Date of Conferral
Raymond W. Thron
Chronic obstructive pulmonary disease (COPD) requiring long-term oxygen therapy (LTOT) is an incurable lung disease often complicated by other comorbidities. Research is limited for hospitalized COPD exacerbations with LTOT and palliative care services. The purpose of this quantitative research study was to determine the correlation between palliative care interventions and COPD patient outcomes specific to an intensive care unit (ICU) stay, invasive mechanical ventilator support, physician orders for cardiopulmonary resuscitation (CPR) code status, and hospital discharge to hospice care.
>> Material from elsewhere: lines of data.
(** The rest of the class is embedded as well: the constructor, [get_labels],
    the formats of [get_entity_annotations], [to_ann], [from_ann] with
    [is_valid_brat_ent], and [compute_counts]. What these learn from the
    file system (whether a path is a file, the lines or the text of a file)
    is a parameter; text is ASCII. *)

Local Open Scope string_scope.
Local Open Scope Z_scope.

(** ** Exceptions and the error monad *)

Inductive exn : Type :=
| TypeError (msg : string)
| ValueError (msg : string)
| KeyError (key : string)
| IndexError (msg : string).

Inductive result (A : Type) : Type :=
| Ok (a : A)
| Raise (e : exn).
Arguments Ok {A} a.
Arguments Raise {A} e.

#[global] Instance result_ret : MRet result := @Ok.

#[global] Instance result_bind : MBind result := λ A B k r,
  match r with
  | Ok a => k a
  | Raise e => Raise e
  end.

(** A [for] loop whose body may raise: the state is threaded from left to
    right and the first exception leaves the loop. *)
Fixpoint for_each {A S : Type} (body : S → A → result S) (xs : list A) (s : S)
  : result S :=
  match xs with
  | [] => Ok s
  | x :: xs' => s' ← body s x; for_each body xs' s'
  end.

(** ** Spans and insertion-ordered dictionaries *)

Definition Span : Type := string * Z * Z * string.

Definition span_label (a : Span) : string := a.1.1.1.
Definition span_start (a : Span) : Z := a.1.1.2.
Definition span_end (a : Span) : Z := a.1.2.

Section dict.
Context {K V : Type} `{EqDecision K}.

Definition dict : Type := list (K * V).

Definition dict_keys (d : dict) : list K := d.*1.
Definition dict_values (d : dict) : list V := d.*2.

Fixpoint dict_get (d : dict) (k : K) : option V :=
  match d with
  | [] => None
  | (k', v) :: d' => if decide (k' = k) then Some v else dict_get d' k
  end.

(** [d[k] = v]: overwrite in place, or append a new entry. *)
Fixpoint dict_set (d : dict) (k : K) (v : V) : dict :=
  match d with
  | [] => [(k, v)]
  | (k', v') :: d' =>
      if decide (k' = k) then (k', v) :: d' else (k', v') :: dict_set d' k v
  end.
End dict.
Arguments dict : clear implicits.

Record Annotations : Type := mkAnnotations {
  entities : dict string Span;
  relations : list (string * string * string)
}.

(** [get_entity_annotations()] with its default arguments:
    [list(self.annotations['entities'].values())]. *)
Definition get_entity_annotations (self : Annotations) : list Span :=
  dict_values (entities self).

(** ['T%i' % n] *)
Definition entity_id (n : nat) : string := "T" +:+ pretty n.
Lemma GetFullyQualifiedControl_app (pre tail : string) :
  quoted true pre = false ->
  exists tok pre',
    GetFullyQualifiedControl pre = (tok, pre')
    /\ GetFullyQualifiedControl (pre ++ tail) = (tok, pre' ++ tail)
    /\ String.length pre' < String.length pre
    /\ quoted false pre' = false
    /\ (apart pre tail = true -> apart pre' tail = true).
Proof.
  intros Hq. unfold GetFullyQualifiedControl.
  destruct (Fetch_app ":" pre tail Hq)
    as (found & value & pre1 & -> & -> & Hlen1 & Hq1 & Hap1).
  destruct found.
  - destruct (Fetch_app NUL pre1 tail Hq1)
      as (found2 & value2 & pre2 & E2 & -> & Hlen2 & Hq2 & Hap2).
    pose proof (Fetch_NUL_not_found pre1) as Hnf.
    rewrite E2 in *. cbn [fst] in Hnf. subst found2.
    eexists _, pre2. repeat split; [lia | assumption | auto].
  - eexists _, pre1. repeat split; assumption.
Qed.

(** A bareword stops inside its text when that text ends with a character
    that is no letter, and at the end of it when a character that is no
    letter follows. *)
Lemma GetBarewordsControl_loop_app (pre tail : string) :
  (pre <> "" /\ ends_apart pre = true) \/ starts_apart tail = true ->
  exists name pre',
    GetBarewordsControl_loop pre = (name, pre')
    /\ GetBarewordsControl_loop (pre ++ tail) = (name, pre' ++ tail)
    /\ String.length pre' <= String.length pre
    /\ (forall b, quoted b pre' = quoted b pre)
    /\ apart pre' tail = true.
Proof.
  induction pre as [|x pre IH]; intros Ht.
  - destruct Ht as [[Hne _] | Ht]; [now elim Hne|].
    exists "", "". split; [reflexivity|].
    split; [|split; [cbn; lia | split; [reflexivity | reflexivity]]].
    destruct tail as [|c tail]; [reflexivity|].
    unfold starts_apart in Ht. cbn [GetBarewordsControl_loop append].
    now rewrite Ht.
  - cbn [GetBarewordsControl_loop append].
    destruct (isalpha x) eqn:Hx; cbn [negb].
    + destruct IH as (name & pre' & -> & -> & Hlen & Hq & Hap).
      { destruct Ht as [[_ He] | Ht]; [left | now right].
        destruct pre as [|y pre]; [cbn in He; now rewrite Hx in He|].
        split; [discriminate | exact He]. }
      exists (String x name), pre'.
      split; [reflexivity|]. split; [reflexivity|].
      split; [cbn; lia|]. split; [|assumption].
      intros b. cbn [quoted]. now rewrite (isalpha_not_backtick _ Hx).
    + exists "", (String x pre).
      split; [reflexivity|]. split; [reflexivity|].
      split; [lia|]. split; [reflexivity|].
      unfold apart. destruct Ht as [[_ He] | Ht];
        [now rewrite He | rewrite Ht; apply orb_true_r].
Qed.

(** A token read outside a quoted region, with its closing backtick when
    it has one, is read the same before more text, provided a bareword
    cannot run into that text. *)
Lemma NextToken_app (x : ascii) (pre tail : string) :
  quoted false (String x pre) = false ->
  apart (String x pre) tail = true ->
  exists tok pre',
    NextToken (String x pre) = (tok, pre')
    /\ NextToken (String x pre ++ tail) = (tok, pre' ++ tail)
    /\ String.length pre' <= String.length pre
    /\ quoted false pre' = false
    /\ apart pre' tail = true.
Proof.
  intros Hq Ht. pose proof (apart_tail x pre tail Ht) as Ht'.
  simpl append. simpl in Hq.
  destruct (Ascii.eqb_spec x "`") as [->|Hx].
  - change (NextToken (String "`" (pre ++ tail)))
      with (GetFullyQualifiedControl (pre ++ tail)).
    change (NextToken (String "`" pre)) with (GetFullyQualifiedControl pre).
    destruct (GetFullyQualifiedControl_app pre tail Hq)
      as (tok & pre' & -> & -> & Hlen & Hq' & Hap).
    exists tok, pre'. repeat split; [lia | assumption | auto].
  - apply Ascii.eqb_neq in Hx.
    unfold NextToken. fold (is_space x). rewrite Hx.
    destruct (is_space x); [eexists _, pre; repeat split; auto|].
    destruct (Ascii.eqb x "("); [eexists _, pre; repeat split; auto|].
    destruct (Ascii.eqb x ")"); [eexists _, pre; repeat split; auto|].
    destruct (Ascii.eqb x "&"); [eexists _, pre; repeat split; auto|].
    destruct (Ascii.eqb x "|"); [eexists _, pre; repeat split; auto|].
    destruct (Ascii.eqb x "!"); [eexists _, pre; repeat split; auto|].
    destruct (Ascii.eqb x "+"); [eexists _, pre; repeat split; auto|].
    destruct (isalpha x) eqn:Ha; [|eexists _, pre; repeat split; auto].
    unfold GetBarewordsControl.
    destruct (GetBarewordsControl_loop_app pre tail)
      as (name & pre' & -> & -> & Hlen & Hq' & Hap).
    { unfold apart in Ht. apply orb_true_iff in Ht as [He | Hs];
        [left | now right].
      destruct pre as [|y pre]; [cbn in He; now rewrite Ha in He|].
      split; [discriminate | exact He]. }
    eexists _, pre'.
    repeat split; [assumption | now rewrite Hq' | assumption].
Qed.

(** The tokens of a text before more text: when the text ends outside
    every quoted region and no bareword runs into what follows, its
    tokens come first and the loop goes on with what follows. *)
Lemma Tokenize_from_app (tail : string) :
  forall n pre tokens,
    String.length pre < n ->
    quoted false pre = false ->
    apart pre tail = true ->
    Tokenize_from (pre ++ tail) tokens
    = match Tokenize_from pre tokens with
      | Some (Successful, toks) => Tokenize_from tail (removelast toks)
      | other => other
      end.
Proof.
  induction n as [|n IH]; intros pre tokens Hlen Hq Ht; [lia|].
  destruct pre as [|x pre].
  - cbn [append]. unfold Tokenize_from at 2. cbn.
    now rewrite removelast_last.
  - destruct (NextToken_app x pre tail Hq Ht)
      as (tok & pre' & E1 & E2 & Hlen' & Hq' & Hap).
    pose proof (NextToken_shorter x pre) as [_ Hne]. rewrite E1 in Hne.
    cbn [fst] in Hne. cbn [String.length] in Hlen.
    rewrite (Tokenize_from_step x pre), E1.
    change (String x pre ++ tail) with (String x (pre ++ tail)) in *.
    rewrite (Tokenize_from_step x (pre ++ tail)), E2.
    destruct (type tok); try (apply IH; [lia | assumption | assumption]);
      [reflexivity | congruence].
Qed.
(** ** C5: a stored override *)

(** C5, as the code has it. With the force-all switch off, a feature
    whose status preference holds an integer other than DENIED resolves
    to that integer and to the stored failure id (to
    FEATURE_FAILURE_BLOCKLIST_PREF when none is stored), with NS_OK and
    an unchanged state, whatever [GetFeatureStatusImpl] would compute.
    A stored DENIED is no override: a content or GPU process answers
    from the snapshot, and any other process calls
    [GetFeatureStatusImpl] with the status DENIED and the failure id of
    the caller; the [GetFeatureStatusImpl] of this file then returns
    DENIED with the caller's failure id, not the stored one. *)
Theorem C5_stored_override_is_returned
  (impl : GfxInfo -> State -> Z -> Z -> string -> list GfxDriverInfo ->
          string -> option OperatingSystem ->
          (nsresult * Z * string * string) * State)
  (g : GfxInfo) (st : State) (aFeature : Z) (aFailureId : string) (aStatus : Z)
  (prefname : string) (v : Z) :
  (if RELEASE_OR_BETA then 0 else gfx_blocklist_all_AtStartup g) = 0 ->
  GetPrefNameForFeature aFeature = Some prefname ->
  prefs st !! prefname = Some (PrefInt v) ->
  ((v =? FEATURE_DENIED) = false ->
   GetFeatureStatus impl g st aFeature aFailureId aStatus =
   Some ((NS_OK, v,
          match prefs st !! (prefname ++ ".failureid") with
          | Some (PrefString failureValue) => failureValue
          | _ => "FEATURE_FAILURE_BLOCKLIST_PREF"
          end), st)) /\
  (v = FEATURE_DENIED ->
   GetFeatureStatus impl g st aFeature aFailureId aStatus =
   if XRE_IsContentProcess g || XRE_IsGPUProcess g then
     match sFeatureStatus st with
     | None => None
     | Some features =>
         match List.find (fun fs => fs_feature fs =? aFeature) features with
         | Some fs => Some ((NS_OK, fs_status fs, fs_failureId fs), st)
         | None => Some ((NS_ERROR_FAILURE, FEATURE_DENIED, aFailureId), st)
         end
     end
   else
     let '((rv, status, _, failureId), st') :=
       impl g st aFeature FEATURE_DENIED "" [] aFailureId None in
     Some ((rv, status, failureId), st')) /\
  (v = FEATURE_DENIED ->
   FEATURE_DENIED <> FEATURE_STATUS_UNKNOWN ->
   XRE_IsContentProcess g || XRE_IsGPUProcess g = false ->
   GetFeatureStatus GetFeatureStatusImpl g st aFeature aFailureId aStatus =
   Some ((NS_OK, FEATURE_DENIED, aFailureId), st)).
Proof.
  intros Hall Hname Hv.
  assert (Hdenied : v = FEATURE_DENIED ->
    forall impl',
    GetFeatureStatus impl' g st aFeature aFailureId aStatus =
    if XRE_IsContentProcess g || XRE_IsGPUProcess g then
      match sFeatureStatus st with
      | None => None
      | Some features =>
          match List.find (fun fs => fs_feature fs =? aFeature) features with
          | Some fs => Some ((NS_OK, fs_status fs, fs_failureId fs), st)
          | None => Some ((NS_ERROR_FAILURE, FEATURE_DENIED, aFailureId), st)
          end
      end
    else
      let '((rv, status, _, failureId), st') :=
        impl' g st aFeature FEATURE_DENIED "" [] aFailureId None in
      Some ((rv, status, failureId), st')).
  { intros -> impl'. unfold GetFeatureStatus. rewrite Hall. cbn.
    unfold GetPrefValueForFeature, Preferences_GetInt.
    now rewrite Hname, Hv, Z.eqb_refl. }
  split; [| split].
  - intros Hd. unfold GetFeatureStatus. rewrite Hall. cbn.
    unfold GetPrefValueForFeature, Preferences_GetInt, Preferences_GetCString.
    rewrite Hname, Hv, Hd.
    destruct (prefs st !! (prefname ++ ".failureid")) as [[?|?]|]; reflexivity.
  - intros Hd. now apply Hdenied.
  - intros Hd Hne Hproc. rewrite (Hdenied Hd GetFeatureStatusImpl), Hproc.
    unfold GetFeatureStatusImpl.
    assert (E : (FEATURE_DENIED =? FEATURE_STATUS_UNKNOWN) = false)
      by now apply Z.eqb_neq.
    rewrite E. cbn [negb]. now destruct (aFeature <=? 0).
Qed.

(** ** The loop *)

Lemma ScanLoop_skips (g : GfxInfo) (st : State) (L : ScanLocals)
  (aFeature : Z) (os : OperatingSystem) (aForAllowing : bool)
  (info : list GfxDriverInfo) (i : nat) :
  Forall (fun r => RuleBody g st L aFeature os aForAllowing r = RuleContinue)
    info ->
  ScanLoop g st L aFeature os aForAllowing info i =
  ((i + length info)%nat, RuleContinue).
Proof.
  intros H. revert i. induction H as [| r rest Hr _ IH]; intros i; cbn.
  - now rewrite Nat.add_0_r.
  - rewrite Hr, IH. f_equal. lia.
Qed.

(** Where the loop is left with a status, the rule at the exit index set
    it: its status is the rule's and so is its failure id. *)
Lemma ScanLoop_win (g : GfxInfo) (st : State) (L : ScanLocals)
  (aFeature : Z) (os : OperatingSystem) (aForAllowing : bool)
  (info : list GfxDriverInfo) (i0 i : nat) (status : Z) (failureId : string) :
  ScanLoop g st L aFeature os aForAllowing info i0 =
  (i, RuleWin status failureId) ->
  exists r, info !! (i - i0)%nat = Some r /\ (i0 <= i)%nat /\
    RuleBody g st L aFeature os aForAllowing r = RuleWin status failureId.
Proof.
  revert i0. induction info as [| r rest IH]; intros i0 H; cbn in H.
  - discriminate.
  - destruct (RuleBody g st L aFeature os aForAllowing r) eqn:E.
    + apply IH in H as (r' & Hr' & Hle & Hb).
      exists r'. split; [| split; [lia | exact Hb]].
      replace (i - i0)%nat with (S (i - S i0)) by lia. exact Hr'.
    + discriminate.
    + injection H as <- <- <-. exists r. rewrite Nat.sub_diag.
      split; [reflexivity | split; [lia | exact E]].
Qed.

Lemma RuleTail_win (g : GfxInfo) (L : ScanLocals) (aFeature : Z)
  (r : GfxDriverInfo) (status : Z) (failureId : string) :
  RuleTail g L aFeature r = RuleWin status failureId ->
  status = mFeatureStatus r /\
  failureId = (if negb (IsEmpty (mRuleId r)) then mRuleId r
               else "FEATURE_FAILURE_DL_BLOCKLIST_NO_ID").
Proof.
  unfold RuleTail. intros H.
  repeat match type of H with
         | (if ?c then _ else _) = _ => destruct c; try discriminate
         end.
  injection H as <- <-. split; reflexivity.
Qed.

Lemma RuleBody_win (g : GfxInfo) (st : State) (L : ScanLocals)
  (aFeature : Z) (os : OperatingSystem) (aForAllowing : bool)
  (r : GfxDriverInfo) (status : Z) (failureId : string) :
  RuleBody g st L aFeature os aForAllowing r = RuleWin status failureId ->
  MatchingAllowStatus (mFeatureStatus r) = aForAllowing /\
  status = mFeatureStatus r /\
  failureId = (if negb (IsEmpty (mRuleId r)) then mRuleId r
               else "FEATURE_FAILURE_DL_BLOCKLIST_NO_ID").
Proof.
  unfold RuleBody. intros H.
  destruct (RuleHead g st L os aForAllowing r) eqn:Hh; [| discriminate].
  cbn [negb] in H. split.
  - unfold RuleHead in Hh. rewrite !andb_true_iff in Hh.
    apply eqb_prop. tauto.
  - destruct (DeviceLookup r _) as [[| | | | |]|];
      try discriminate; try (destruct aForAllowing; discriminate);
      now apply RuleTail_win in H.
Qed.

(** A device lookup that fails for a reason other than "not found", at
    a rule that passes the earlier tests: in allow mode the loop goes on
    to the next rule; in block mode the loop is left at this rule
    without any status being assigned. *)
Lemma RuleBody_lookup_failure (g : GfxInfo) (st : State) (L : ScanLocals)
  (aFeature : Z) (os : OperatingSystem) (aForAllowing : bool)
  (r : GfxDriverInfo) (rv : nsresult) :
  RuleHead g st L os aForAllowing r = true ->
  DeviceLookup r (adapterDeviceID L (mGpu2 r)) = Some rv ->
  rv <> NS_OK -> rv <> NS_ERROR_NOT_AVAILABLE ->
  RuleBody g st L aFeature os aForAllowing r =
  if aForAllowing then RuleContinue else RuleBreak.
Proof.
  intros Hh Hl H1 H2. unfold RuleBody. rewrite Hh, Hl. cbn [negb].
  destruct rv; congruence.
Qed.

(** ** C9: allow-family rules in a block-mode scan *)

Lemma RuleBody_other_family (g : GfxInfo) (st : State) (L : ScanLocals)
  (aFeature : Z) (os : OperatingSystem) (aForAllowing : bool)
  (r : GfxDriverInfo) :
  MatchingAllowStatus (mFeatureStatus r) = negb aForAllowing ->
  RuleBody g st L aFeature os aForAllowing r = RuleContinue.
Proof.
  intros H. unfold RuleBody, RuleHead. rewrite H.
  now destruct aForAllowing.
Qed.
Lemma canonical_deduplicated s :
  structurally_equal (deduplicated (canonical s)) (deduplicated s).
Proof.
  unfold structurally_equal, deduplicated, canonical.
  cbn [cd_version cd_sheet cd_components cd_wires cd_flags].
  rewrite !unique_components_unique, !unique_wires_unique.
  repeat split.
  - apply (unique_Forall2 _ _ _ same_component_key), numbered_same.
  - apply (unique_Forall2 _ _ _ same_segment_key).
    induction (cd_wires s) as [|w ws IH]; constructor; [apply normalize_same | exact IH].
Qed.

Lemma deduplicated_parsed lines s : parse_lines lines = inr s -> deduplicated s = s.
Proof.
  intro H. destruct (parse_lines_wf _ _ H) as [_ Hk].
  unfold keys_distinct in Hk. apply andb_true_iff in Hk. destruct Hk as [Hc Hw].
  unfold deduplicated. rewrite unique_components_unique, unique_wires_unique.
  rewrite !unique_id; try assumption; try reflexivity;
    try apply component_key_eqb_sym; try apply wire_key_eqb_sym;
    try (now apply forallb_forall).
  now destruct s.
Qed.

Lemma round_trip_of_document (s : CircuitData) :
  wf_tokens s = true -> distinct (all_lines s) = true ->
  parse (serialize s) = inr (deduplicated (canonical s)).
Proof.
  intros Ht Hd.
  assert (E : serialize s = serialize (canonical s)).
  { unfold serialize, emitted_lines. now rewrite all_lines_canonical. }
  rewrite E. apply parse_serialize_deduplicated.
  - now rewrite wf_tokens_canonical.
  - apply ids_from_numbered.
  - unfold canonical. cbn [cd_wires]. apply forallb_forall. intros w Hw.
    apply in_map_iff in Hw. destruct Hw as [w0 [<- _]]. apply normalize_normalized.
  - now rewrite all_lines_canonical.
Qed.

Lemma distinct_pairwise l : distinct l = pairwise_distinct String.eqb l.
Proof.
  induction l as [|a l IH]; [reflexivity|].
  cbn [distinct pairwise_distinct]. now rewrite IH.
Qed.

(** What the serializer emits has no line twice. *)
Lemma emitted_lines_distinct s : distinct (emitted_lines s) = true.
Proof.
  unfold emitted_lines.
  assert (E : forall seen l, suppress seen l = unique (fun x : string => x) String.eqb seen l).
  { intros seen l. revert seen. induction l as [|a l IH]; intro seen; [reflexivity|].
    cbn [suppress unique]. now rewrite !IH. }
  rewrite E, distinct_pairwise.
  destruct (unique_distinct (fun x : string => x) String.eqb String.eqb_sym (all_lines s) [])
    as [_ D].
  now rewrite map_id in D.
Qed.

Lemma suppresses_nothing_distinct s : suppresses_nothing s -> distinct (all_lines s) = true.
Proof. unfold suppresses_nothing. intros <-. apply emitted_lines_distinct. Qed.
The theoretical base for this study was Donabedian's quality improvement theory. The quasi-experimental, nonequivalent groups design divided COPD hospitalized patient sample into 2 groups, those with and those without palliative care, for comparison. An independent-samples t test, one-way MANOVA, and follow-up univariate ANOVAS was done to compare the means of ICU days and ventilator days; a cross tabulation, chi-square test of independence, and Fisher exact test was done to compare code status and place of hospital discharge. The mean number of the ICU days and ventilator days for palliative care patients was significantly higher than patients who did not receive palliative care. A significant interaction was found for palliative care and code status change from CPR to no CPR; however, data relating to palliative care and hospital discharge to hospice was insignificant. In conclusion, palliative care does not reduce costs by limiting the number of days spent in an ICU or the number of days on invasive mechanical ventilation; although, it may have an important role in the code status order change from CPR to no CPR to align with the patient's end of life care preference.